Exoskeleton technology has shown its importance in various fields of application such as military, medical, industrial and commercial. But wide use of this technology is limited due high cost and Customized application according to the user. If the exoskeleton has a different gait cycle than the unique natural gait cycle of the user, it will lead to injuries. Customization of exoskeleton gait cycle can overcome this challenge. Customized gait cycle according to user means control unit should provide output in form of position and torque in accordance to the natural gait cycle of the unique user. In this paper, A methodology is proposed and validated to obtain customized gait cycles for exoskeleton using video analysis and MATLAB simulation. Validation of Methodology is performed on normal human walking gait cycles. Video analysis performed in HALEX (Human Assistive Lower Limb Exoskeleton) is considered as a basic method to conduct video analysis of gait cycle for unique users and data obtained from their experiment considered as base data for position vs time analysis. Later data obtained from video analysis is used as input data to obtain results from MATLAB Simscape-Simulink simulations using generic algorithms. Above method is applied on biped robots to obtain results for normal human gait analysis. Simulations give results in both position and torque wrt time. Torque values are compared with values obtained from mathematical models and position values are compared with values obtained from Video gait analysis. Validation of methodology gave satisfactory results and later suggested methods can be used to obtain the resulting torque and gait cycle for exoskeleton.

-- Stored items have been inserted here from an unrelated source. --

Lemma Remove_rep x s l :
  list_rep s l -> x ∈ l ->
  exists s', Remove x s = Ok s' /\ list_rep s' (filter (fun y => y <> x) l).
Proof.
  intros (ns & H & Hb & <- & Hnd) Hx.
  destruct (Remove_inv x s ns H Hb Hnd Hx) as (s' & ns' & E & H' & Hl & Hf).
  exists s'. split; [done|]. exists ns'. split_and!; [done|unfold bounded in *; lia|done|].
  by apply NoDup_filter.
Qed.

Lemma IsInList_rep x s l : list_rep s l -> IsInList x s = Ok (bool_decide (x ∈ l)).
Proof. intros (ns & H & _ & <- & _). by apply IsInList_inv. Qed.

Lemma Apply_rep s l : list_rep s l -> Apply s = Ok l.
Proof.
  intros (ns & (Hseg & Hnd & _) & _ & <- & _). apply Apply_seg; [done|].
  pose proof (seg_size s ns _ _ Hseg Hnd). lia.
Qed.

Lemma IsEmpty_rep s l : list_rep s l -> IsEmpty s = bool_decide (l = []).
Proof.
  intros (ns & H & _ & <- & _). rewrite (IsEmpty_inv _ _ H). by destruct ns.
Qed.

Lemma SanityCheck_rep s l : list_rep s l -> SanityCheck s = Ok tt.
Proof. intros (ns & H & _). by eapply SanityCheck_inv. Qed.

Lemma List_rep c b : (forall a, is_Some (c !! a) -> a < b) -> list_rep (List c b) [].
Proof.
  intros Hb. exists []. split_and!; [|unfold bounded; cbn; lia|done|constructor].
  split_and!; cbn; done || constructor.
Qed.

(** ** Sorted insertion *)

Section Sorted.

Context (compare : T -> T -> Z).

(** Before the first bigger element. *)
Fixpoint ins (x : T) (l : list T) : list T :=
  match l with
  | [] => [x]
  | y :: l' => if compare x y <? 0 then x :: l else y :: ins x l'
  end.

Lemma ins_app x m l : Forall (fun y => compare x y <? 0 = false) m -> ins x (m ++ l) = m ++ ins x l.
Proof.
  induction 1 as [|y m Hy _ IH]; [done|]. cbn [app ins]. by rewrite Hy, IH.
Qed.

Lemma Insert_loop_inv x e ns2 : forall fuel s ns1 p y,
  list_inv s (ns1 ++ (p, y) :: ns2) -> bounded (ns1 ++ (p, y) :: ns2) ->
  loose s (ns1 ++ (p, y) :: ns2) e x -> (length ns2 < fuel)%nat ->
  (Forall (fun z => compare x z <? 0 = false) ns2.*2 /\
     Insert_loop compare fuel x e (Some p) s = Ok (false, s)) \/
  exists s' m1 a z m2, ns2 = m1 ++ (a, z) :: m2 /\ compare x z <? 0 = true /\
    Forall (fun z => compare x z <? 0 = false) m1.*2 /\
    Insert_loop compare fuel x e (Some p) s = Ok (true, s') /\
    list_inv s' (ns1 ++ (p, y) :: m1 ++ (e, x) :: (a, z) :: m2).
Proof.
  induction ns2 as [|[a z] ns2 IH]; intros fuel s ns1 p y H Hb Hloose Hf;
    (destruct fuel as [|fuel]; [cbn in Hf; lia|]);
    pose proof H as (Hseg & Hnd & Hl & Hn & Hbrk);
    apply seg_app in Hseg as (r & Hseg1 & Hr & nx & Hp & Hseg2);
    cbn [Insert_loop element deref rbind]; rewrite Hp; cbn [deref rbind next].
  - cbn in Hseg2. subst nx. left. split; [constructor|done].
  - pose proof Hseg2 as (Hnx & nn & Ha & Hseg3). subst r nx. cbn [element deref rbind].
    rewrite Ha. cbn [deref rbind item]. destruct (compare x z <? 0) eqn:Ez.
    + right. destruct Hloose as [He Hfresh].
      rewrite fmap_app, !fmap_cons in Hnd, Hfresh. cbn [fst] in Hnd, Hfresh.
      apply NoDup_app in Hnd as (Hnd1 & Hdis & Hnd2). pose proof Hnd2 as Hnd2'.
      apply NoDup_cons in Hnd2' as [Hp2 Hnd3]. rewrite not_elem_of_app, !not_elem_of_cons in Hfresh.
      destruct Hfresh as (He1 & Hep & Hea & He2).
      assert (p ∉ ns1.*1) as Hp1 by (intros Hin; by destruct (Hdis _ Hin); rewrite elem_of_cons; auto).
      rewrite (set_next_Ok _ _ _ _ He). cbn [rbind item].
      rewrite (set_next_Ok _ p {| item := y; next := Some a |}) by (cbn; by rewrite lookup_insert_ne).
      cbn [rbind item cells brk first last numInList].
      eexists _, [], a, z, ns2. split; [done|]. split; [done|]. split; [constructor|]. split; [done|].
      split_and!; cbn [cells first last numInList brk add_count app].
      * apply seg_app. exists (Some p). split; [by apply seg_insert, seg_insert|].
        cbn [seg]. split; [done|]. exists (Some e). rewrite lookup_insert_eq. split; [done|]. split; [done|].
        exists (Some a). rewrite lookup_insert_ne, lookup_insert_eq by done. split; [done|].
        apply (seg_insert _ ((a, z) :: ns2) (Some a) None p); [done|].
        apply (seg_insert _ ((a, z) :: ns2) (Some a) None e); [|done]. cbn. by rewrite not_elem_of_cons.
      * rewrite fmap_app, !fmap_cons. cbn [fst]. apply NoDup_app. split; [done|]. split.
        -- intros w Hw. rewrite elem_of_cons. intros Hin. rewrite elem_of_cons in Hin.
           destruct Hin as [->|[->|Hin]]; [done|done|]. apply (Hdis w Hw). rewrite elem_of_cons. auto.
        -- apply NoDup_cons. split; [rewrite elem_of_cons; intros [->|?]; done|].
           apply NoDup_cons. split; [rewrite elem_of_cons; tauto|done].
      * rewrite Hl, !last_app. done.
      * apply (count_up s (length (ns1 ++ (p, y) :: (a, z) :: ns2))); [done|done|].
        rewrite !length_app. cbn. lia.
      * intros b Hin. destruct (decide (p = b)) as [<-|]; [apply Hbrk; eauto|].
        rewrite lookup_insert_ne in Hin by done.
        eapply (list_inv_cells s _ _ H e); [by eexists|done|done].
    + destruct (IH fuel s (ns1 ++ [(p, y)]) a z) as [[HF EL]|(s' & m1 & b & w & m2 & E & Hw & HF & EL & Hi)].
      * by rewrite <- app_assoc.
      * by rewrite <- app_assoc.
      * by rewrite <- app_assoc.
      * cbn in Hf. lia.
      * left. split; [cbn; by constructor|done].
      * right. exists s', ((a, z) :: m1), b, w, m2. split; [by rewrite E|]. split; [done|].
        split; [cbn; by constructor|]. split; [done|]. by rewrite <- app_assoc in Hi.
Qed.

7.Design, development and analysis of human exoskeleton for enhancing human capabilities


R V Vibhute, S S Yeole, S D Waghmare, T A Tonde and Dr. S S Ohol

Paper ID: RIACT 124


The study of the exoskeleton is widely recognized as the current challenge for robotic research. The exoskeleton helps us understand the complex gait cycles of the human locomotion. This paper aims to design a lightweight and easy to use powered dynamic exoskeleton with a higher weight carrying capabilities and produce gait cycles which imitate human locomotion. In this paper, we have proposed some novel mechanisms to overcome the limitations of heavy load-carrying capacities of the soldiers and also help with gait rehabilitation of patients with spinal cord injury, stroke, or neurological disorder. The exoskeleton is divided into the upper body and the lower body. The upper arm and the forearm are actuated by DC Geared motors and thus the upper limb can trace any path in the parasagittal plane. The thigh and calf segments are actuated by DC Geared motors to mimic the human gait cycle. The torques required to achieve this motion are discussed here.


8.Autonomous Snake Robot with Serpentine type Navigation


M G Bangar, H S Nirgude, S P Ghodake and Dr. S S Ohol

Paper ID: RIACT 126


Biological snakes can easily maneuver through complex and undulating terrains which gives the motivation to create a bio mimic robotic snake which can easily slither through narrow spaces and uneven surfaces unlike the wheeled or legged mechanisms that have terrain limitations for its maneuverability. Such robots can be used in rescue operations in earthquake areas where they can easily crawl, surveillance and maintain complex or dangerous structures like pipelines in nuclear power plants. In this paper we discuss the development of autonomous snake robot with serpentine type navigation. The paper discusses in detail about the design of the robot, mathematical modelling, and motion study in a virtual environment using MATLAB. The paper also discusses the controlling of the robot using Arduino Nano. The aim of the project is to develop a bio mimic snake which can maneuver over any terrains.